● **Work instruction**
The line with "unfold StoreIndexes, dm_SetFilterIndexes, on_db, mbind, SM_bind." marks where to begin. Please copy it and each line after it to the end of the records below, exactly.

-- Input material follows --

Lemma remEventWithID_name sq id : sq_TenantID (remEventWithID sq id).2 = sq_TenantID sq.
Proof. unfold remEventWithID. by destruct (rem_metrics _ _ _). Qed.
Lemma rem_expired_name sq items : sq_TenantID (rem_expired sq items).2 = sq_TenantID sq.
Proof.
  revert sq. induction items as [|item items IH]; intros sq; simpl; [done|].
  destruct (expired item); [|done].
  pose proof (remEventWithID_name sq (EventID item)) as Hn.
  destruct (remEventWithID sq (EventID item)) as [[]sq']; simpl in *; [|done..].
  by rewrite IH.
Qed.
Lemma remOnQueueLength_name sq : sq_TenantID (remOnQueueLength sq).2 = sq_TenantID sq.
Proof.
  unfold remOnQueueLength. cbv zeta. destruct (_ <=? 0); [done|]. destruct (_ =? _); [|done].
  destruct (SQItems sq) as [|item items]; [done|].
  pose proof (remEventWithID_name sq (EventID item)) as Hn.
  by destruct (remEventWithID sq (EventID item)) as [[]sq'].
Qed.
Lemma ProcessEvent_name sq ev : sq_TenantID (ProcessEvent sq ev).2 = sq_TenantID sq.
Proof.
  unfold ProcessEvent, remExpired. pose proof (rem_expired_name sq (SQItems sq)) as Hn1.
  destruct (rem_expired _ _) as [[] sq1]; simpl in *; [|done..].
  pose proof (remOnQueueLength_name sq1) as Hn2.
  destruct (remOnQueueLength sq1) as [[] sq2]; simpl in *; [|congruence..].
  unfold addStatEvent. destruct (add_metrics _ _ _). simpl. by transitivity (sq_TenantID sq1).
Qed.

Lemma queue_event_keeps F ev l : along (keeps F) (queue_event ev l).
Proof.
  intros st Hw. unfold queue_event, load_entry, mbind, SM_bind.
  destruct (sst_heap st !! l) as [e|] eqn:He; [|done]. simpl.
  pose proof (ProcessEvent_name (se_queue e) ev) as Hn.
  destruct (ProcessEvent (se_queue e) ev) as [r q]. simpl in *.
  destruct Hw as [Hc Hd]. split; [|done]. simpl. intros k l' Hk.
  destruct (Hc k l' Hk) as (e' & He' & Hn' & Hwt). unfold entry_waits. simpl.
  rewrite list_lookup_alter. case_decide; [subst l'|by exists e'].
  simplify_eq. exists (set_queue q e). by rewrite He.
Qed.

Hypothesis later : stat_StoreInterval ≠ -1.

Lemma schedule_save_keeps F l : along (keeps F) (schedule_save l).
Proof.
  intros st Hw. unfold schedule_save, load_entry, mbind, SM_bind.
  destruct (sst_heap st !! l) as [e|] eqn:He; [|done]. simpl.
  destruct (_ || _); [done|]. simpl. assert ((stat_StoreInterval =? -1) = false) as -> by lia.
  destruct Hw as [Hc Hd]. split; [|done]. simpl. intros k l' Hk.
  destruct (Hc k l' Hk) as (e' & He' & Hn & Hwt). unfold entry_waits. simpl.
  rewrite list_lookup_alter. case_decide; [subst l'|exists e'; split_and!; [done..|set_solver]].
  simplify_eq. exists (set_dirty true e). rewrite He. split_and!; [done..|]. intros _.
  unfold se_TenantID in *. simpl. set_solver.
Qed.

Lemma process_queues_keeps F ev ls : along (keeps F) (process_queues ev ls).
Proof.
  induction ls as [|l ls IH]; simpl; along_steps. unfold process_queue. along_steps;
    [apply queue_event_keeps|apply schedule_save_keeps|apply threshold_call_keeps].
Qed.

Lemma stats_processEvent_keeps F args : along (keeps F) (Stats_V1ProcessEvent args).
Proof.
  unfold Stats_V1ProcessEvent, stats_processEvent. along_steps; [apply matching_keeps|apply process_queues_keeps].
Qed.
Lemma V1GetStatQueuesForEvent_keeps F args : along (keeps F) (V1GetStatQueuesForEvent args).
Proof. unfold V1GetStatQueuesForEvent. along_steps. apply matching_keeps. Qed.
Lemma queue_metrics_keeps {A} F (value : StatMetric → res (A * StatMetric)) tenant id :
  along (keeps F) (queue_metrics value tenant id).
Proof.
  intros st. unfold queue_metrics. destruct (_ ++ _); [|done].
  pose proof (GetStatQueue_keeps F (TrimSpace tenant) (TrimSpace id) true st) as Hg.
  destruct (GetStatQueue _ _ _ st) as [r st1]. simpl in Hg. etrans; [exact Hg|].
  assert (along (keeps F) (l ← lift (as_server_error r); read_metrics value l)) as Ha
    by (along_steps; apply read_metrics_keeps). apply Ha.
Qed.
Lemma index_add_adds itemID k rfi : adds itemID [k] rfi (index_add itemID k rfi).
Proof.
  split; [done|]. intros j. simpl. destruct (decide (j = k)) as [->|Hj].
  - left. split; [by left|]. rewrite lookup_insert_eq. eexists. split; [done|].
    rewrite dom_insert_L. set_solver.
  - right. split; [by intros ->%list_elem_of_singleton|]. by rewrite lookup_insert_ne.
Qed.
Lemma foldl_adds {A} itemID (f : FilterIndexer → A → FilterIndexer) (K : A → list string) l rfi :
  (∀ x rfi, adds itemID (K x) rfi (f rfi x)) → adds itemID (l ≫= K) rfi (foldl f rfi l).
Proof.
  intros Hf. revert rfi. induction l as [|x l IH]; intros rfi; simpl; [apply adds_nil|].
  eapply adds_app; [apply Hf|apply IH].
Qed.
Lemma IndexTPFilter_adds itemID f rfi :
  adds itemID (filter_keys f) rfi (IndexTPFilter rfi (FilterToTPFilter f) itemID).
Proof.
  unfold IndexTPFilter, filter_keys. simpl. rewrite foldl_fmap. apply foldl_adds. clear rfi f.
  intros r rfi. unfold index_rule, rule_keys. simpl. destruct (bool_decide _).
  - rewrite <- bind_singletons. apply foldl_adds. intros v b. apply index_add_adds.
  - case_decide; [apply index_add_adds|apply adds_nil].
Qed.

(** ** Storing *)

Definition stored (rfi : FilterIndexer) (st st' : St) : Prop := ∀ t p k,
  items st' t p k =
  default (items st t p k)
    (if decide (t = fi_itemType rfi ∧ p = fi_dbKeySuffix rfi) then dom <$> fi_indexes rfi !! k
     else None).

(** What indexing a type never changes. *)
Definition aside (t : ItemType) (st st' : St) : Prop :=
  is_profiles st' = is_profiles st ∧ is_profileCache st' = is_profileCache st ∧
  ∀ t' key, t' ≠ t →
    is_cache st' !! (PrefixToIndexCache t', key) = is_cache st !! (PrefixToIndexCache t', key).
(** No answer is kept. *)
Definition cache_cleared (t : ItemType) (st : St) : Prop :=
  ∀ key, is_cache st !! (PrefixToIndexCache t, key) = None.

Lemma StoreIndexes_spec rfi commit st :
  let '(r, st') := StoreIndexes rfi commit "" st in
  aside (fi_itemType rfi) st st' ∧
  (r = Ok () → stored rfi st st' ∧ cache_cleared (fi_itemType rfi) st') ∧
  ∀ t p k, items st' t p k = items st t p k ∨
    (t = fi_itemType rfi ∧ p = fi_dbKeySuffix rfi ∧
     ∃ s, fi_indexes rfi !! k = Some s ∧ items st' t p k = dom s).
Proof.
  unfold StoreIndexes, dm_SetFilterIndexes, on_db, mbind, SM_bind.
  pose proof (drv_set (is_db st) (fi_itemType rfi) (fi_dbKeySuffix rfi) (fi_indexes rfi) commit) as Hd.
  destruct (SetFilterIndexesDrv _ _ _ _ _ _) as [r db].
  assert (∀ t p k, ix_items db t p k = items st t p k ∨
    (t = fi_itemType rfi ∧ p = fi_dbKeySuffix rfi ∧
     ∃ s, fi_indexes rfi !! k = Some s ∧ ix_items db t p k = dom s)) as Hpart.
  { intros t p k. destruct (Hd t p k) as [E|[_ E]]; [|by left].
    case_decide as Htp; [|by left]. destruct Htp as [-> ->].
    destruct (fi_indexes rfi !! k) as [s|] eqn:Es; [|by left]. right. split_and!; [done..|]. by exists s. }
  destruct r as [[]|e|]; simpl; split_and!; try done.
  { split_and!; [done..|]. intros t' key Ht. simpl. rewrite map_lookup_filter.
    destruct (is_cache st !! _) as [x|]; simpl; [|done]. apply option_guard_True. simpl.
    intros E. by apply (inj PrefixToIndexCache) in E. }
  intros _. split.
  - intros t p k. destruct (Hd t p k) as [E|[? _]]; [exact E|done].
  - intros key. apply map_lookup_filter_None. right. intros x _ Hx. by apply Hx.
Qed.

-- Input material concluded --

● **Finished exercise**
  unfold StoreIndexes, dm_SetFilterIndexes, on_db, mbind, SM_bind.
  pose proof (drv_set (is_db st) (fi_itemType rfi) (fi_dbKeySuffix rfi) (fi_indexes rfi) commit) as Hd.
  destruct (SetFilterIndexesDrv _ _ _ _ _ _) as [r db].
  assert (∀ t p k, ix_items db t p k = items st t p k ∨
    (t = fi_itemType rfi ∧ p = fi_dbKeySuffix rfi ∧
     ∃ s, fi_indexes rfi !! k = Some s ∧ ix_items db t p k = dom s)) as Hpart.
  { intros t p k. destruct (Hd t p k) as [E|[_ E]]; [|by left].
    case_decide as Htp; [|by left]. destruct Htp as [-> ->].
    destruct (fi_indexes rfi !! k) as [s|] eqn:Es; [|by left]. right. split_and!; [done..|]. by exists s. }
  destruct r as [[]|e|]; simpl; split_and!; try done.
  { split_and!; [done..|]. intros t' key Ht. simpl. rewrite map_lookup_filter.
    destruct (is_cache st !! _) as [x|]; simpl; [|done]. apply option_guard_True. simpl.
    intros E. by apply (inj PrefixToIndexCache) in E. }
  intros _. split.
  - intros t p k. destruct (Hd t p k) as [E|[? _]]; [exact E|done].
  - intros key. apply map_lookup_filter_None. right. intros x _ Hx. by apply Hx.
Qed.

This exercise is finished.